Wherever the line with "apply (record_inv_reachable h base file native t2" sits in the listing below, transcribe from it up to and including the line with "- cbn [targets_loop].", exactly, and leave the remaining lines out.

Material for the task:
%%
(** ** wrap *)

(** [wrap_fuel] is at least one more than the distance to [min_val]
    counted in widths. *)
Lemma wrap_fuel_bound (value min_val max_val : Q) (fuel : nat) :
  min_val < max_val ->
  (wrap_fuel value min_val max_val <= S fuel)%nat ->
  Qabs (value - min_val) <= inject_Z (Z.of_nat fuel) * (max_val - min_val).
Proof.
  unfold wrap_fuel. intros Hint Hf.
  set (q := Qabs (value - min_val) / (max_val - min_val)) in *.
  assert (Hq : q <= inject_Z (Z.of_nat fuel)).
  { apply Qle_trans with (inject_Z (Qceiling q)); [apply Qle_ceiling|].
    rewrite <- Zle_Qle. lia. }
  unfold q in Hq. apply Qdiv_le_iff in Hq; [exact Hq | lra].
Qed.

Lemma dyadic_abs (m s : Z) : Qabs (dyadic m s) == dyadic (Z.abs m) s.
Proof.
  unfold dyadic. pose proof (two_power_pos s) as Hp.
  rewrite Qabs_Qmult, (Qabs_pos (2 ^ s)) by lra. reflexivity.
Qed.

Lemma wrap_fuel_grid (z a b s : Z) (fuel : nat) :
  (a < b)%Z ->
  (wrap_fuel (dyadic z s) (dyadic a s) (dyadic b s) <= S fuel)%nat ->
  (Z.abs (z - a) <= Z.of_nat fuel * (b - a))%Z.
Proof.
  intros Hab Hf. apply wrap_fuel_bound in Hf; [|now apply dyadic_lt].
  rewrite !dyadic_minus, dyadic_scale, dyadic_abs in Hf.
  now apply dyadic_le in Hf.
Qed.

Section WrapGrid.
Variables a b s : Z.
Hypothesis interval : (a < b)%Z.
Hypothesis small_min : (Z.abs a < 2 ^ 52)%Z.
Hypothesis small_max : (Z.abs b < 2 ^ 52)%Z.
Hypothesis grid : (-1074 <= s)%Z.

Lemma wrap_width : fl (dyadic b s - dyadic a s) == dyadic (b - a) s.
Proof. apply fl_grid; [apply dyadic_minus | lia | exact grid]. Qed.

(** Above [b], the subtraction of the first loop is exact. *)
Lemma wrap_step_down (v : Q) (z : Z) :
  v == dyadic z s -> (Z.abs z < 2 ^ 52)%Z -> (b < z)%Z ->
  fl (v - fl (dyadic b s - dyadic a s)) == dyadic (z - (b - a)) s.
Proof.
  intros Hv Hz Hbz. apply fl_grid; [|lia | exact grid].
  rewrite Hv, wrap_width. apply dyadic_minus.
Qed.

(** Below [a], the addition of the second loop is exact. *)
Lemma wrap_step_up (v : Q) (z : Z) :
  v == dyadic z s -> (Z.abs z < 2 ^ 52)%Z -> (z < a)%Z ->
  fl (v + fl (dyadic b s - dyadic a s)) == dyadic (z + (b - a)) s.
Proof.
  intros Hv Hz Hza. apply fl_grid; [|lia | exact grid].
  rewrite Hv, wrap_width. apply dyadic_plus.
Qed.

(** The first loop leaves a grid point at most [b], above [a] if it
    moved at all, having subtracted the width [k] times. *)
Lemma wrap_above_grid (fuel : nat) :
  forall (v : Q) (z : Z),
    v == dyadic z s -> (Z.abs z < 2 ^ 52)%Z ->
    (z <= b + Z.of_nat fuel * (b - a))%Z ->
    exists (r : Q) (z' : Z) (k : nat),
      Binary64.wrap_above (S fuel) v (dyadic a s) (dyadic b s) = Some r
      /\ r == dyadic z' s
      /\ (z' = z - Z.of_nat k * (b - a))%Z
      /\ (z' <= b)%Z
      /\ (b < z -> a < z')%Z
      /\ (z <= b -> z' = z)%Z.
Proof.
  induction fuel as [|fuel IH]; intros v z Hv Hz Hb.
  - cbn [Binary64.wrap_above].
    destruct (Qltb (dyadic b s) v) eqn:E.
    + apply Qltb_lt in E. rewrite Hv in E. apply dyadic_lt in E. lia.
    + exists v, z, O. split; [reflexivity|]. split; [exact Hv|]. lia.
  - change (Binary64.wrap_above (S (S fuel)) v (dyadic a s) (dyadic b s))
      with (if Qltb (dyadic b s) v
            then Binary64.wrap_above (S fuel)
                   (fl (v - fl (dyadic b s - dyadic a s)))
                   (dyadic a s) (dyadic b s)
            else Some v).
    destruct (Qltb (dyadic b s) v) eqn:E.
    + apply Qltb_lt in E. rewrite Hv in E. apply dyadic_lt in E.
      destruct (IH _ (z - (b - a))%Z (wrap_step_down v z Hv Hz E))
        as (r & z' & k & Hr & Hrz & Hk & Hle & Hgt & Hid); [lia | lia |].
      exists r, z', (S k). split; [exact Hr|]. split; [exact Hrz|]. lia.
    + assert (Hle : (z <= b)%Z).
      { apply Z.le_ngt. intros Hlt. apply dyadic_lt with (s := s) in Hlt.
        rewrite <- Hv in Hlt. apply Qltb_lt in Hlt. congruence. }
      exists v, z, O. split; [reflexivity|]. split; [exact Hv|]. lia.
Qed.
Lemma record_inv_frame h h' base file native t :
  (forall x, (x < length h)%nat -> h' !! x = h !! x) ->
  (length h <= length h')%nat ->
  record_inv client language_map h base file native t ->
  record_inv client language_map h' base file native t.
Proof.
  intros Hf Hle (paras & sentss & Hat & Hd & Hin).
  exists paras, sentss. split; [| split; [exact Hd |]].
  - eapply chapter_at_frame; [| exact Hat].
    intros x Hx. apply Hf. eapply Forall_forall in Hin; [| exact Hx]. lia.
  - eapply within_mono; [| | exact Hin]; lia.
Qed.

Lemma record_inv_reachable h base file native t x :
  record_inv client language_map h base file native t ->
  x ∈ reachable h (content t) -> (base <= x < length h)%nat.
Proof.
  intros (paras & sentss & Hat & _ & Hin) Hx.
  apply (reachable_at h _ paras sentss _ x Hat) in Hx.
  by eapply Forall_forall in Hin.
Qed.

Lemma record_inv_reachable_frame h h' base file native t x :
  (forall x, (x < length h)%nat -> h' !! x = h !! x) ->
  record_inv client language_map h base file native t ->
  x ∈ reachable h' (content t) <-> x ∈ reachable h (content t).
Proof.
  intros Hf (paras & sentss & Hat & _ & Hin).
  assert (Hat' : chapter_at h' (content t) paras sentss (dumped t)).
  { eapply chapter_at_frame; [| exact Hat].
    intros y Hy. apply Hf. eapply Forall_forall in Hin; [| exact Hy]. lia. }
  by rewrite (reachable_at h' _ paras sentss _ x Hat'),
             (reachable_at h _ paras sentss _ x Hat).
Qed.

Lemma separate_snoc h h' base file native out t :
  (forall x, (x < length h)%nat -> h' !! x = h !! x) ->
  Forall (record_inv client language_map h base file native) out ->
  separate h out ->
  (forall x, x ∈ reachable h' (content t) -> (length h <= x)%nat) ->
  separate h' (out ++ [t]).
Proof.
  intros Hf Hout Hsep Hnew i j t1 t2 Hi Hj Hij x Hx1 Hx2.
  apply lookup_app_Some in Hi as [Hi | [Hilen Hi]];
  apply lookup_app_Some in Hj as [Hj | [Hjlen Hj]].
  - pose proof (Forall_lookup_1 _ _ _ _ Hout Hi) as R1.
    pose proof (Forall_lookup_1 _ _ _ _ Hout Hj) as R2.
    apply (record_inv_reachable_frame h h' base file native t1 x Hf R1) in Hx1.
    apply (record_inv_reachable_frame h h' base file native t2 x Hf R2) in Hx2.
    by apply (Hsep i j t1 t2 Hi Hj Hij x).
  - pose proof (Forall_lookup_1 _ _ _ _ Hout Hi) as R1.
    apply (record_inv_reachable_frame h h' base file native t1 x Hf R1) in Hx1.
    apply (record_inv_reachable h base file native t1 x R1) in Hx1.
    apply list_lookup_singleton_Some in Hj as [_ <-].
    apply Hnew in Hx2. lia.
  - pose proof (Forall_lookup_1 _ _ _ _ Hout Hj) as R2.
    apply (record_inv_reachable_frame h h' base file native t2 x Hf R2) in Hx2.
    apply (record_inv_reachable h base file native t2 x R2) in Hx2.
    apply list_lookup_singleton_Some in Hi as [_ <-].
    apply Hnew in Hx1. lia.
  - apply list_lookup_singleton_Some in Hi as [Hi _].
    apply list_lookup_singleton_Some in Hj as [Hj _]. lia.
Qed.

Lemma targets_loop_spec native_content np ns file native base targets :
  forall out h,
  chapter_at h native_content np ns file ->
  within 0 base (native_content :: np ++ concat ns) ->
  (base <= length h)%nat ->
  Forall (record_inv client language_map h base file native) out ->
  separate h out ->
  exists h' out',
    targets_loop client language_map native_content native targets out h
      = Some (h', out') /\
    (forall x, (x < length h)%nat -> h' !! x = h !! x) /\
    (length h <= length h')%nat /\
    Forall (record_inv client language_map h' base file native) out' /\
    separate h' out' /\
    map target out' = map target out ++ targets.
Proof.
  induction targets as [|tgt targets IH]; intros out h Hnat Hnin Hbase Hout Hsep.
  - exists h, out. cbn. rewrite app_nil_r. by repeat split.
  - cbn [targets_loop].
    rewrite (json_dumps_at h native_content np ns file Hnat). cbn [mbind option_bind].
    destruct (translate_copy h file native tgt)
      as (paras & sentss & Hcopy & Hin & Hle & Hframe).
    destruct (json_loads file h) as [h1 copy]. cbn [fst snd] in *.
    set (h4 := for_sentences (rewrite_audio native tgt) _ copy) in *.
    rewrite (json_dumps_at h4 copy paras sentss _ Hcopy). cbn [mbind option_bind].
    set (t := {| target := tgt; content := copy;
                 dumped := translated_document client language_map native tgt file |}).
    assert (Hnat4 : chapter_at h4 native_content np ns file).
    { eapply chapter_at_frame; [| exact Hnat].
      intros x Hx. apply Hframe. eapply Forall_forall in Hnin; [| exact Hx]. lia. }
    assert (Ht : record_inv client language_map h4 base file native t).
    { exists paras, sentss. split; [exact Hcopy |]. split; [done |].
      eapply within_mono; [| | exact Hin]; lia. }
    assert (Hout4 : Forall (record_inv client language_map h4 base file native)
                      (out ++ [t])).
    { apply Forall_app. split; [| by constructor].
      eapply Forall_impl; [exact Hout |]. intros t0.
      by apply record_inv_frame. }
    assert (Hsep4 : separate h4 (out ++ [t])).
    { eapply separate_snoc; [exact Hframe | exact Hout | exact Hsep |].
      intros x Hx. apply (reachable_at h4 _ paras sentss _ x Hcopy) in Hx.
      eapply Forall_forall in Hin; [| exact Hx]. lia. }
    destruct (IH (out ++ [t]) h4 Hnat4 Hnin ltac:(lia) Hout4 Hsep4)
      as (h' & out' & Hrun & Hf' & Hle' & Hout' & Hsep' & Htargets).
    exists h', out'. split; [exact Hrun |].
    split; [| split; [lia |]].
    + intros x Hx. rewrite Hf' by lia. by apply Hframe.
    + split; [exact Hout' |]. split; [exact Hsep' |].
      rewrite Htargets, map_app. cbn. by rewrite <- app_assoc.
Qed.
%%
Task response:
    apply (record_inv_reachable h base file native t2 x R2) in Hx2.
    apply list_lookup_singleton_Some in Hi as [_ <-].
    apply Hnew in Hx1. lia.
  - apply list_lookup_singleton_Some in Hi as [Hi _].
    apply list_lookup_singleton_Some in Hj as [Hj _]. lia.
Qed.

Lemma targets_loop_spec native_content np ns file native base targets :
  forall out h,
  chapter_at h native_content np ns file ->
  within 0 base (native_content :: np ++ concat ns) ->
  (base <= length h)%nat ->
  Forall (record_inv client language_map h base file native) out ->
  separate h out ->
  exists h' out',
    targets_loop client language_map native_content native targets out h
      = Some (h', out') /\
    (forall x, (x < length h)%nat -> h' !! x = h !! x) /\
    (length h <= length h')%nat /\
    Forall (record_inv client language_map h' base file native) out' /\
    separate h' out' /\
    map target out' = map target out ++ targets.
Proof.
  induction targets as [|tgt targets IH]; intros out h Hnat Hnin Hbase Hout Hsep.
  - exists h, out. cbn. rewrite app_nil_r. by repeat split.
  - cbn [targets_loop].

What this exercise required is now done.